I think you are thinking too much about files. The design of Unity,
scopes,
content-hub, etc is more about content and less about file names and
locations.
I see several things here that will help you and others when they are
implemented:
* system file picker/dialog content provider for the content-hub.
This is an
unconfined process. Beru talks to content-hub, content-hub calls
file
picker, user chooses what to read, content-hub gives it to Beru.
This might
be a copy of the file or in the future a file handle. AIUI, the
goal is to
abstract those kinds of details away so app deverlopers don't have
to worry
about them
* epub content provider for the content-hub. This is the equivalent
of the
gallery content provider for ebub files. Ie, it can be
fancier/prettier/more
useful then a traditional file dialog. Otherwise works just like
above (fyi,
you can see the content-hub in action by changing the background
on the
phone)
* epub unity scope. This allows users to search for/within epub
files and
launch them directly in an app that can handle them
* sharing to other apps implemented-- ie, you can share files from
the file
manager, browser, etc to Beru so it can read them
The main problem right now is everything isn't written yet.
Specifically, I
think there is only one content provider: the gallery-app. More need
to be
written but once more are written multiple content providers need to
be handled
gracefully (ie, should the epub, fpub, gpub, or file picker be
used?). Sharing
to other apps isn't implemented nor is there an epub scope (both
would also need
a way for Beru to easily hook into them).

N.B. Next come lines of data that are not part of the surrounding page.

Lemma release_fenced_witness :
  let t' := runs [JClaim DbOk "w2" 5 30 61 ∅] (apply (JRelease DbOk "w1" [1]) sample_table) in
  complete (CRetry 5 None) DbOk "w1" sample_job 62 t' = (Ok false, t').
Proof.
  apply (release_fenced sample_table "w1" [1] (row_at sample_table 1)).
  - apply sample_ok.
  - vm_eq.
  - by left.
  - by repeat constructor.
Defined.

Lemma lease_exclusive_witness :
  ∃ r', rows (runs [JReap DbOk 1 20 40; JClaim DbOk "w2" 5 30 41 ∅] sample_table) !! 1 = Some r'
        ∧ holds "w1" 1 40 r'.
Proof.
  apply (lease_exclusive sample_table 1 (row_at sample_table 1)).
  - apply sample_ok.
  - vm_eq.
  - split_and!; [vm_eq..|]. exists 40. split; [vm_eq|done].
  - by repeat constructor.
Defined.

Lemma backoff_respected_witness :
  let t := runs [JRetry DbOk "w1" sample_job 100 None 20] sample_table in
  rows (runs [JSchedule DbOk 60; JClaim DbOk "w2" 5 30 61 ∅] t) !! 1 = Some (row_at t 1).
Proof.
  apply backoff_respected.
  - apply (runs_table_ok [_]), sample_ok.
  - apply default_Some. vm_eq.
  - vm_eq.
  - by vm_compute.
  - constructor; [|constructor; [|constructor]]; intros now [= <-]; by vm_compute.
Defined.

Lemma finished_frozen_witness :
  let t := runs [JSucceed DbOk "w1" sample_job 20] sample_table in
  let t' := runs [JReap DbOk 1 20 50; JPurge DbOk 10 10 90 [1; 2]] t in
  rows t' !! 1 = Some (row_at t 1) ∨ rows t' !! 1 = None.
Proof.
  apply finished_frozen.
  - apply (runs_table_ok [_]), sample_ok.
  - apply default_Some. vm_eq.
  - vm_eq.
Defined.

Lemma claim_exact_witness :
  ∃ js t', Claim DbOk "w2" 4 30 20 ∅ sample_table = (Ok js, t')
    ∧ NoDup (job_ID <$> js) ∧ Z.of_nat (length js) ≤ 4
    ∧ (∀ j, j ∈ js → ∃ r,
         rows sample_table !! job_ID j = Some r ∧ state r = StateAvailable
         ∧ scheduled_at r ≤ 20
         ∧ (job_ID j ∉ skipped ∅) ∧ j = returned 20 (job_ID j) (claim_set "w2" 30 20 r)
         ∧ job_Attempt j = attempt r + 1 ∧ job_Kind j = kind r ∧ job_Payload j = payload r
         ∧ job_MaxAttempts j = max_attempts r
         ∧ rows t' !! job_ID j = Some (claim_set "w2" 30 20 r)
         ∧ holds "w2" (attempt r + 1) (20 + 30) (claim_set "w2" 30 20 r))
    ∧ (∀ id, id ∉ (job_ID <$> js) → rows t' !! id = rows sample_table !! id)
    ∧ (∀ id r, rows sample_table !! id = Some r → claimable 20 r = true →
         id ∉ skipped ∅ → id ∉ (job_ID <$> js) →
         Z.of_nat (length js) = 4
         ∧ ∀ j q, j ∈ js → rows sample_table !! job_ID j = Some q →
             claim_before (job_ID j, q) (id, r) = true).
Proof. apply claim_exact. done. Defined.

Lemma attempt_refunded_witness :
  let t := runs (take 2 sample_ops) empty_table in
  (∃ r', rows (Snooze DbOk "w1" sample_job 7 12 sample_table).2 !! 1 = Some r'
     ∧ state r' = StateScheduled ∧ scheduled_at r' = 12 + 7
     ∧ attempt r' = attempt (row_at t 1) ∧ errors r' = errors (row_at t 1))
  ∧ (∃ r', rows (Release DbOk "w1" [1] sample_table).2 !! 1 = Some r'
     ∧ state r' = StateAvailable ∧ scheduled_at r' = scheduled_at (row_at t 1)
     ∧ attempt r' = attempt (row_at t 1) ∧ errors r' = errors (row_at t 1)).
Proof.
  apply (attempt_refunded "w1" 1 30 10 7 12 ∅ (runs (take 2 sample_ops) empty_table)
           sample_table [sample_job] sample_job).
  - done.
  - vm_eq.
  - by left.
  - vm_eq.
Defined.

Lemma crash_recovered_witness :
  let t2 := apply (JSchedule DbOk 55)
              (runs [JClaim DbOk "w3" 8 30 52 ∅] (apply (JReap DbOk 5 20 50) sample_table)) in
  (∃ r', rows (apply (JClaim DbOk "w2" 1 30 60 ∅) t2) !! 1 = Some r'
     ∧ holds "w2" (attempt (row_at sample_table 1) + 1) (60 + 30) r'
     ∧ errors r' = errors (row_at sample_table 1)
         ++ [mkErrorEntry 50 (attempt (row_at sample_table 1)) (locked_by (row_at sample_table 1))
               reap_error])
  ∧ length (ahead 60 ∅ t2 1 (row_at t2 1)) = 0%nat.
Proof.
  intros t2. split; [|vm_eq].
  destruct (crash_recovered sample_table 1 (row_at sample_table 1) 5 20 50 [JClaim DbOk "w3" 8 30 52 ∅])
    as [Hback _]; [apply sample_ok|vm_eq|vm_eq|].
  apply (Hback ltac:(vm_compute; reflexivity)); [|done|done|set_solver|].
  - constructor; [|constructor]. intros x [= <-]. done.
  - intros r2 Hr2. assert (r2 = row_at t2 1) as -> by (unfold row_at; unfold t2; by rewrite Hr2).
    by vm_compute.
Defined.

Lemma finished_dated_witness :
  let t := runs [JSucceed DbOk "w1" sample_job 20] sample_table in
  ∃ at_, finalized_at (row_at t 1) = Some at_.
Proof.
  apply (finished_dated sample_table 1 (row_at sample_table 1) _
           [JSucceed DbOk "w1" sample_job 20]).
  - apply sample_ok.
  - vm_eq.
  - vm_eq.
  - by repeat constructor.
  - apply default_Some. vm_eq.
  - vm_eq.
Defined.

Lemma capped_discard_leaks_witness :
  ∃ r', rows (runs [JPurge DbOk 0 0 1000 [1; 2]] (apply (JReap DbOk 5 1 50) sample_table)) !! 1
        = Some r'
    ∧ state r' = StateDiscarded ∧ finalized_at r' = None.
Proof.
  apply (capped_discard_leaks sample_table 1 (row_at sample_table 1)).
  - apply sample_ok.
  - vm_eq.
  - vm_eq.
  - by vm_compute.
  - by vm_compute.
Defined.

Our application security model has each application owning its own
data, and
sharing it with other applications. In other words, the ebook
reader should be
storing its files in its own directory, and offering them to other
applications via the content hub.
How does this work for content the user already has? The main
point of Beru is
to let the user read the epubs the user already owns. Can the user
only copy
the content over after they've chosen which reader to use? That
seems
backwards. Furthermore, what if I become evil (well, more evil
than usual) and
stop offering Beru's books to other apps? This locks users into
using Beru (or
forces them to wade through hidden directories to recover their
content).
This approach seems completely counter-intuitive to me. Is the
rationale behind
it documented somewhere?
That is indeed counter-intuitive and is not the intent of the design,
however it
would work at this moment in time. In the future the content-hub and
scopes
solve this-- the user puts content wherever he/she wants and then can
search for
it (scope), open it from within Beru (content-hub) or launch Beru
from another
app (sharing) and Beru doesn't know or care about file locations of
content.
I'm not on the Unity team so I can't give ETAs on when this stuff is
going to
land. I can say that these problems are known though and mainly what
Beru needs
is for someone to implement a content provider so Beru can just use
qtdeclarative5-ubuntu-content0.1 and let the magic happen.